Sample Daily Oil Allotments
Many eating patterns treat olive oil as one of several visible fats in a day. You might also eat avocado, nuts, seeds, or mayonnaise, so it helps to sketch a rough allocation that feels realistic.
| Daily Calorie Range | Olive Oil Budget | What That Looks Like |
|---|---|---|
| 1,600–1,800 kcal | 1–2 tbsp | One salad dressing plus a light sauté. |
| 1,800–2,000 kcal | 2–3 tbsp | Salad, light frying, and a drizzle on vegetables. |
| 2,000–2,400 kcal | 3–4 tbsp | Multiple cooked dishes and dressings with room for nuts or seeds. |
Some heart health groups suggest leaning toward oils rich in unsaturated fat and limiting saturated fat to a small slice of daily calories, which dovetails well with measured use of olive oil in cooking.
Tips To Keep Olive Oil Calories Under Control
One simple strategy is to reserve tablespoons for cooking and use teaspoons at the table. That shift still gives gloss and flavor but trims the total energy intake over the week.
Another handy trick is to pair olive oil with low calorie, high flavor ingredients. Fresh herbs, citrus juice, vinegar, mustard, garlic, and spices let you stretch one tablespoon across a full salad bowl or sheet pan.
Practical Portion Hacks
- Keep a tablespoon and teaspoon by the stove so measuring becomes automatic.
- Use a small squeeze bottle or spray mister for pans instead of free pouring.
- Stir olive oil into sauces slowly until the shine and texture look right, instead of dumping in a preset amount.
These habits tend to feel natural after a short while. At that point you gain the flavor and texture you enjoy while keeping each meal’s oil allotment within a clear range.
Balancing Calories And Nutrition
Olive oil brings more than energy.
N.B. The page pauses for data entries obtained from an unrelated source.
Lemma derived_tier_bounded name p t : derived_tier name p = Ok (Some t) -> tier_bounded t.
Proof.
  unfold derived_tier. destruct (match tp_max_position_fraction p with Some _ => _ | None => _ end) as [[f|]|]; simpl; [| |done].
  - destruct (match tp_leverage p with Some _ => _ | None => _ end) as [l|]; [|done].
    destruct (validate_asset_tier _ _) eqn:E; simpl; [|done]. intros [= <-].
    eapply validate_asset_tier_keeps; [exact E|apply capped_tier_bounded].
  - by destruct (match tp_leverage p with Some _ => _ | None => _ end).
Qed.
Lemma lookup_tier_bounded s configured names fallback t :
  (forall t, fallback = Some t -> tier_bounded t) -> lookup_tier s configured names fallback = Ok (Some t) -> tier_bounded t.
Proof.
  revert fallback. induction names as [|name names IH]; intros fallback Hf; simpl; [intros [= ->]; auto|].
  destruct (lookup_key name configured) as [[| |p]|]; eauto.
  destruct (derived_tier name p) as [[u|]|] eqn:E; simpl; [|eauto|done]. apply derived_tier_bounded in E.
  destruct (names_symbol s (at_symbols u)); [by intros [= <-]|]. apply IH. destruct (catches_all u); [by intros ? [= <-]|done].
Qed.
Lemma middle_tier_bounded configured t : middle_tier configured = Ok t -> tier_bounded t.
Proof.
  unfold middle_tier. destruct (lookup_key _ configured) as [[| |p]|]; [|done| |].
  all: intros E; eapply validate_asset_tier_keeps; [exact E|]; apply capped_tier_bounded.
Qed.
Lemma resolved_tier_bounded symbol tiers t : resolve_asset_risk_tier symbol tiers = Ok t -> tier_bounded t.
Proof.
  unfold resolve_asset_risk_tier. destruct (_has_dynamic_volatility_tiers _) as [dynamic|]; simpl; [|done].
  destruct (lookup_tier _ _ _ _) as [[u|]|] eqn:E; simpl; [| |done].
  - intros [= <-]. eapply (lookup_tier_bounded _ _ _ None); [done|exact E].
  - destruct dynamic; [apply middle_tier_bounded|]. intros Ev. eapply validate_asset_tier_keeps; [exact Ev|].
    unfold tier_bounded. vm_compute. repeat split; discriminate.
Qed.
End tiers.

Lemma validate_vol_tier_bounds t b t' : validate_vol_tier t b = Ok t' -> (0 < dval (vt_multiplier t'))%Q /\ (dval (vt_multiplier t') <= 1)%Q.
Proof.
  unfold validate_vol_tier. destruct (_ && _) eqn:E; [|done]. intros [= <-].
  apply andb_true_iff in E as [_ [H1%dltb_spec H2%dleb_spec]%andb_true_iff]. done.
Qed.
Lemma volatility_bounds symbol tiers m b :
  resolve_volatility_adjustment symbol tiers = Ok (m, b) -> (0 < dval m)%Q /\ (dval m <= 1)%Q.
Proof.
  unfold resolve_volatility_adjustment. generalize (_normalize_symbol symbol) as s. intros s.
  induction tiers as [|[name [| |p]] tiers IH]; simpl; auto.
  - intros [= <- _]. split; vm_compute; [reflexivity|discriminate].
  - destruct (hidden name); [done|]. destruct (validate_vol_tier _ _) as [t|] eqn:E; simpl; [|done].
    destruct (names_symbol _ _); [|done]. intros [= <- _]. apply validate_vol_tier_bounds in E as [H0 H1]. split.
    + destruct (dmin_cases (vt_multiplier t) (dint 1)) as [->| ->]; [done|reflexivity].
    + eapply Qle_trans; [apply dmin_le_l|done].
Qed.

(** ** The limits of a symbol *)

Section limits.
Context {F : Floats}.

(** The profile without its tiers: what it allows every symbol. *)
Definition profile_wide (p : ExecutionProfile) : ExecutionProfile :=
  mkProfile None (op_max_symbol_exposure p) (op_max_leverage p) (op_order_notional_usdt p) (op_risk_per_trade p)
    (op_max_margin_fraction p) (op_max_open_positions p) (op_max_total_exposure p) (op_sampling_fallback_enabled p) None.

(** A profile of floats: its fractions are not negative and have at most 28 digits. *)
Definition plain (x : Dec) : Prop := (0 <= dval x)%Q /\ fits (dval x).
Record plain_profile (p : ExecutionProfile) : Prop := {
  pp_risk : plain (profile_risk p); pp_margin : plain (profile_margin p); pp_exposure : plain (profile_exposure p);
  pp_leverage : exists x, op_max_leverage p = Some x /\ plain (cap_directional_leverage x) }.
It also supplies vitamin E and vitamin K along with plant compounds that have been linked with markers of cardiovascular health in research on Mediterranean style eating patterns.
By treating olive oil as one shared part of your fat budget instead of an unlimited extra, you can keep both energy intake and nutrient variety on track.
Practical Takeaways For Everyday Cooking
For most home cooks, the goal is not to count every gram, but to gain a clear picture of what an olive oil spoonful does to a plate. A level tablespoon adds around 119 calories, while a teaspoon adds around 40.
If you enjoy salads, roasted vegetables, or bread dipped in oil, measured spoons help you keep those dishes in your routine without hidden calorie surprises. The same idea helps when you eat out, since you can quickly estimate how much oil a glossy dish may contain.
If weight control sits high on your priority list, a structured calorie deficit for weight loss guide pairs neatly with the spoon counts in this article.
Once you learn what a teaspoon and tablespoon look like in your own dishes, each pour becomes a clear choice instead of a guess most of the time.